▶ [Data records]

──────────

(** * Flickr REST client: request construction (services/rest.js)

    A shallow embedding of [createAPIKeyPlugin], [processExtras],
    [createClient], the [Flickr] constructor and a domain operation
    ([Flickr.prototype.photos.getInfo]), with the properties of the request
    factory proved about it. *)

From Stdlib Require Import PrimFloat Ascii String ZArith DecimalString.
From stdpp Require Import base option strings list gmap.

(** ** JavaScript values *)

(** The values that reach this module.  [F] is what a function value carries:
    a request plugin for the [auth] argument, nothing for a function stored in
    [args].  Array and Set elements are strings (the field names of
    [extras]); a Set is written as the sequence of values added to it, in the
    order of the [add] calls, so that every such sequence denotes a Set.
    [VObject] stands for any other object, which this module only tests for
    what it is not. *)
Inductive value (F : Type) : Type :=
  | VUndefined
  | VNull
  | VBoolean (b : bool)
  | VNumber (n : float)
  | VString (s : string)
  | VArray (elems : list string)
  | VSet (added : list string)
  | VObject
  | VFunction (f : F).

Arguments VUndefined {F}.
Arguments VNull {F}.
Arguments VBoolean {F} b.
Arguments VNumber {F} n.
Arguments VString {F} s.
Arguments VArray {F} elems.
Arguments VSet {F} added.
Arguments VObject {F}.
Arguments VFunction {F} f.

(** What a call produces: a value, or a thrown [Error] with its message. *)
Inductive js_error : Type := Error (message : string).

Inductive outcome (A : Type) : Type :=
  | Return (a : A)
  | Throw (e : js_error).

Arguments Return {A} a.
Arguments Throw {A} e.

#[global] Instance outcome_ret : MRet outcome := fun A a => Return a.
#[global] Instance outcome_bind : MBind outcome := fun A B k m =>
  match m with
  | Return a => k a
  | Throw e => Throw e
  end.

Definition returns {A} (m : outcome A) : bool :=
  match m with Return _ => true | Throw _ => false end.

(** The double quote character, and a name between double quotes. *)
Definition dquote : string := String (Ascii.ascii_of_nat 34) EmptyString.
Definition quoted (name : string) : string := dquote +:+ name +:+ dquote.

(** The two messages of this module, as the source spells them. *)
Definition InvalidArgumentType (name : string) : js_error :=
  Error ("Invalid type for argument " +:+ quoted name).
Definition MissingRequiredArgument (name : string) : js_error :=
  Error ("Missing required argument " +:+ quoted name).

Section Builtins.
Context {F : Type}.

(** [typeof v] *)
Definition typeof (v : value F) : string :=
  match v with
  | VUndefined => "undefined"
  | VNull => "object"
  | VBoolean _ => "boolean"
  | VNumber _ => "number"
  | VString _ => "string"
  | VArray _ | VSet _ | VObject => "object"
  | VFunction _ => "function"
  end.

(** [Array.isArray(v)] *)
Definition Array_isArray (v : value F) : bool :=
  match v with VArray _ => true | _ => false end.

(** [v instanceof Set] *)
Definition instanceof_Set (v : value F) : bool :=
  match v with VSet _ => true | _ => false end.

(** ToBoolean: what [if (v)] and [v || d] test.  A number is falsy when it
    is +0, -0 or NaN; the empty string is falsy; every object is truthy. *)
Definition truthy (v : value F) : bool :=
  match v with
  | VUndefined | VNull => false
  | VBoolean b => b
  | VNumber n => negb (PrimFloat.eqb n 0%float || negb (PrimFloat.eqb n n))
  | VString s => negb (String.eqb s EmptyString)
  | VArray _ | VSet _ | VObject | VFunction _ => true
  end.
End Builtins.

(** ** Strings, arrays and Sets of field names *)

Definition comma : ascii := ","%char.

(** [s.split(sep)] for a one-character separator: the pieces between the
    separators, so that a string without separator is its own single piece. *)
Fixpoint split (sep : ascii) (s : string) : list string :=
  match s with
  | EmptyString => [EmptyString]
  | String c s' =>
      if Ascii.eqb c sep then EmptyString :: split sep s'
      else match split sep s' with
           | [] => [String c EmptyString]
           | w :: ws => String c w :: ws
           end
  end.

(** [l.join(sep)] on an array of strings. *)
Fixpoint join (sep : string) (l : list string) : string :=
  match l with
  | [] => EmptyString
  | x :: tl =>
      match tl with
      | [] => x
      | _ :: _ => x +:+ sep +:+ join sep tl
      end
  end.

(** [Set.prototype.add]: a value already present is not added again; a new
    one goes last in iteration order. *)
Definition Set_add (s : list string) (x : string) : list string :=
  if decide (x ∈ s) then s else s ++ [x].

(** The iteration order of the Set built by adding [added] in order; this is
    what [Array.from(set)] returns. *)
Definition Array_from (added : list string) : list string :=
  foldl Set_add [] added.

(** Whether the character [c] occurs in [s]. *)
Fixpoint contains (c : ascii) (s : string) : bool :=
  match s with
  | EmptyString => false
  | String a s' => Ascii.eqb a c || contains c s'
  end.

(** How many times [x] occurs in [l]. *)
Definition occurrences (x : string) (l : list string) : nat :=
  length (filter (λ y, y = x) l).

(** ** processExtras *)

Section ProcessExtras.
Context {F : Type}.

──────────

Copy out, word for word, the part of the entries above that begins at the line with "[extras]); a Set" and ends at the line with "Return a => k a", including both.

▶ [Your solution]
    [extras]); a Set is written as the sequence of values added to it, in the
    order of the [add] calls, so that every such sequence denotes a Set.
    [VObject] stands for any other object, which this module only tests for
    what it is not. *)
Inductive value (F : Type) : Type :=
  | VUndefined
  | VNull
  | VBoolean (b : bool)
  | VNumber (n : float)
  | VString (s : string)
  | VArray (elems : list string)
  | VSet (added : list string)
  | VObject
  | VFunction (f : F).

Arguments VUndefined {F}.
Arguments VNull {F}.
Arguments VBoolean {F} b.
Arguments VNumber {F} n.
Arguments VString {F} s.
Arguments VArray {F} elems.
Arguments VSet {F} added.
Arguments VObject {F}.
Arguments VFunction {F} f.

(** What a call produces: a value, or a thrown [Error] with its message. *)
Inductive js_error : Type := Error (message : string).

Inductive outcome (A : Type) : Type :=
  | Return (a : A)
  | Throw (e : js_error).

Arguments Return {A} a.
Arguments Throw {A} e.

#[global] Instance outcome_ret : MRet outcome := fun A a => Return a.
#[global] Instance outcome_bind : MBind outcome := fun A B k m =>
  match m with
  | Return a => k a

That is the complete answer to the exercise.